(* ===== verification/Runtime.v ===== *)
(** * The runtime: the loop, polling and the public interface

    [consume_commands], the functions worker threads call and
    [skyuv_socket_runtime_poll] (src/src/socket/socket_internal.c).  The event
    loop of libuv is the environment: it decides which callbacks run, when,
    and with which results. *)
From S2P Require Import Prelude SocketId Fifo SocketTypes CommandQueue RuntimeState Entries Udp.
From S2P Require Import Writes Connections.

Section runtime.
Context {cfg : SlotConfig} {env : Env}.

(** ** The network thread *)

Definition on_queue {A} (m : M plain_queue A) : R A :=
  zoom rt_commands (λ q s, s <| rt_commands := q |>) m.

(** The dispatch of [consume_commands]; the command is returned as the handler
    leaves it. *)
Definition process_command (command : skyuv_socket_command) : R skyuv_socket_command :=
  match cmd_body command with
  | SKYUV_SOCKET_COMMAND_LISTEN host port backlog =>
      process_listen command host port backlog ;; mret command
  | SKYUV_SOCKET_COMMAND_CONNECT host port => process_connect command host port ;; mret command
  | SKYUV_SOCKET_COMMAND_BIND fd => process_bind command fd ;; mret command
  | SKYUV_SOCKET_COMMAND_UDP host port => process_udp command host port ;; mret command
  | SKYUV_SOCKET_COMMAND_UDP_CONNECT host port =>
      process_udp_connect command host port ;; mret command
  | SKYUV_SOCKET_COMMAND_UDP_SEND send =>
      send ← process_udp_send command send;
      mret (Command (cmd_id command) (cmd_opaque command) (SKYUV_SOCKET_COMMAND_UDP_SEND send))
  | SKYUV_SOCKET_COMMAND_START => process_start command ;; mret command
  | SKYUV_SOCKET_COMMAND_PAUSE => process_pause command ;; mret command
  | SKYUV_SOCKET_COMMAND_NODELAY => process_nodelay command ;; mret command
  | SKYUV_SOCKET_COMMAND_SEND send =>
      send ← process_send command send false;
      mret (Command (cmd_id command) (cmd_opaque command) (SKYUV_SOCKET_COMMAND_SEND send))
  | SKYUV_SOCKET_COMMAND_SEND_LOW send =>
      send ← process_send command send true;
      mret (Command (cmd_id command) (cmd_opaque command) (SKYUV_SOCKET_COMMAND_SEND_LOW send))
  | SKYUV_SOCKET_COMMAND_CLOSE => process_close command false ;; mret command
  | SKYUV_SOCKET_COMMAND_SHUTDOWN => process_close command true ;; mret command
  | SKYUV_SOCKET_COMMAND_EXIT => process_exit ;; mret command
  end.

• • •

Print nothing except the lines from the line containing "SKYUV_SOCKET_COMMAND_SEND_LOW send =>" to the end of the listing, exactly as written.

### RESPONSE
  | SKYUV_SOCKET_COMMAND_SEND_LOW send =>
      send ← process_send command send true;
      mret (Command (cmd_id command) (cmd_opaque command) (SKYUV_SOCKET_COMMAND_SEND_LOW send))
  | SKYUV_SOCKET_COMMAND_CLOSE => process_close command false ;; mret command
  | SKYUV_SOCKET_COMMAND_SHUTDOWN => process_close command true ;; mret command
  | SKYUV_SOCKET_COMMAND_EXIT => process_exit ;; mret command
  end.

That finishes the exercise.